## [Task goal]
Each line of the data below that carries the word "served" needs to be copied.

Collected data entries
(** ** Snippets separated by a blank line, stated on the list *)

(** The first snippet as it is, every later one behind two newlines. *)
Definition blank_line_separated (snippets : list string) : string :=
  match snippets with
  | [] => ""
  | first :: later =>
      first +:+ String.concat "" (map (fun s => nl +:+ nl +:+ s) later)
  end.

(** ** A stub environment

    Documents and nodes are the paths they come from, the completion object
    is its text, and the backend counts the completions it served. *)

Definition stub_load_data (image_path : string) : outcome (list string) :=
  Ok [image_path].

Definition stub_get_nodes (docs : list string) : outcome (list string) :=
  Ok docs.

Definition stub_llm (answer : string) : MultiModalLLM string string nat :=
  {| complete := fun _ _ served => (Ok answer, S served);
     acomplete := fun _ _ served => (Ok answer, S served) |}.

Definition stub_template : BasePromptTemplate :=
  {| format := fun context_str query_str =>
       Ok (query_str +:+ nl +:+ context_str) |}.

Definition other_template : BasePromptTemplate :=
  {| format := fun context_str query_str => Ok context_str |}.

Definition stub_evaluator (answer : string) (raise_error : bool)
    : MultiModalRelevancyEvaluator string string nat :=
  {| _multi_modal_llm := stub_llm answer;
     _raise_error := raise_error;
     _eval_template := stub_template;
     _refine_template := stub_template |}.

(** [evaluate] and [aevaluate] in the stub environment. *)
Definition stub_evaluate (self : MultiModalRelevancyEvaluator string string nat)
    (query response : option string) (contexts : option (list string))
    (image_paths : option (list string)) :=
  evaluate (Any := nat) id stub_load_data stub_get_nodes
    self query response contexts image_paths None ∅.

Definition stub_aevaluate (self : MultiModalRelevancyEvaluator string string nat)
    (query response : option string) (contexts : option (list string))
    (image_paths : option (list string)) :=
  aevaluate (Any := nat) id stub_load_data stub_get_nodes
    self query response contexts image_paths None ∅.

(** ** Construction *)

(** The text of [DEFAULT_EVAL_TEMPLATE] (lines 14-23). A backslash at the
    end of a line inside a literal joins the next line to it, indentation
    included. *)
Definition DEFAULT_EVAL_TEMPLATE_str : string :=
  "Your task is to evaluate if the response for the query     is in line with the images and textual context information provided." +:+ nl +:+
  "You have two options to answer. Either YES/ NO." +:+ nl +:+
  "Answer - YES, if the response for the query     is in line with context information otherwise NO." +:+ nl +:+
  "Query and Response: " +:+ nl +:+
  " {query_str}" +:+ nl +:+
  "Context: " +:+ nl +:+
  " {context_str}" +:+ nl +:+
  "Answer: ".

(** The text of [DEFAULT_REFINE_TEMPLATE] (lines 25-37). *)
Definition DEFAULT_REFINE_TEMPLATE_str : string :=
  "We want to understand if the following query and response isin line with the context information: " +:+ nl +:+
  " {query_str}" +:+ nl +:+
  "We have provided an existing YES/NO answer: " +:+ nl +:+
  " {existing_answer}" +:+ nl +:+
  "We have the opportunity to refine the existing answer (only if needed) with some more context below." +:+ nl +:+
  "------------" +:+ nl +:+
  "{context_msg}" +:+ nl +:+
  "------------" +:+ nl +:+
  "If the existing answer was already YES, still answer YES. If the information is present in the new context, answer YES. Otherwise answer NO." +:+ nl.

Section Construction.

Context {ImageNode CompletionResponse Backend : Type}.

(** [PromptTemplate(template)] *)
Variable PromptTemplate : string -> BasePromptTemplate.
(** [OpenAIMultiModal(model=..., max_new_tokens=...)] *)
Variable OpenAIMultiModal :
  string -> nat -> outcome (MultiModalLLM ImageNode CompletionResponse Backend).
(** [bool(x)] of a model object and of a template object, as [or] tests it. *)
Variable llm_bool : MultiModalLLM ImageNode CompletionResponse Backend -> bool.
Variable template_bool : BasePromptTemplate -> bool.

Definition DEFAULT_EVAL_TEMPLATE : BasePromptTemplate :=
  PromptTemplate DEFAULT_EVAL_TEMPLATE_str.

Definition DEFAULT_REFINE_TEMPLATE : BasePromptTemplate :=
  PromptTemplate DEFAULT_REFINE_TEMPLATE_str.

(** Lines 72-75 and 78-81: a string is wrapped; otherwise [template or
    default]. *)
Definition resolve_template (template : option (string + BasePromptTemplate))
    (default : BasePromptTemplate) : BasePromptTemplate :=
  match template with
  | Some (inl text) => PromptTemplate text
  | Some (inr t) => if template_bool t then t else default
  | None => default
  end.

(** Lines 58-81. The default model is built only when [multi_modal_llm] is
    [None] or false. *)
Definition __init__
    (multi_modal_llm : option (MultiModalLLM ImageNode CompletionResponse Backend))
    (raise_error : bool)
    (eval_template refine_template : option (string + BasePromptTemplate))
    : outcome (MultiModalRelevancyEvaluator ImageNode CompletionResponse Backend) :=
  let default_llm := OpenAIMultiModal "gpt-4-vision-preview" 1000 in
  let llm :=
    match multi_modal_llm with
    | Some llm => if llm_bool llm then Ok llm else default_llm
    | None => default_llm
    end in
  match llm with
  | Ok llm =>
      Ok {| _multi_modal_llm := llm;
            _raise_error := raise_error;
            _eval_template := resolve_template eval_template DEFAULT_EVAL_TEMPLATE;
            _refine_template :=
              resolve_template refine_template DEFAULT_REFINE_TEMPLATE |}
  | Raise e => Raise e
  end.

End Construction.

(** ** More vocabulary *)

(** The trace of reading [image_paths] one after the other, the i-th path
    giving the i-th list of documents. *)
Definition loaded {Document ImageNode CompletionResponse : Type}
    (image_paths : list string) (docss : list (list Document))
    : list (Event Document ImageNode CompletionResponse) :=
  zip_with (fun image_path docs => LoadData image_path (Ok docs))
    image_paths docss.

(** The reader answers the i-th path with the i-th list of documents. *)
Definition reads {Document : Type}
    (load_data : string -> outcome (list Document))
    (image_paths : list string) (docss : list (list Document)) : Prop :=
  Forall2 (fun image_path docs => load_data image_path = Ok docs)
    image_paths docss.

## [Answer space]
    is its text, and the backend counts the completions it served. *)
  {| complete := fun _ _ served => (Ok answer, S served);
     acomplete := fun _ _ served => (Ok answer, S served) |}.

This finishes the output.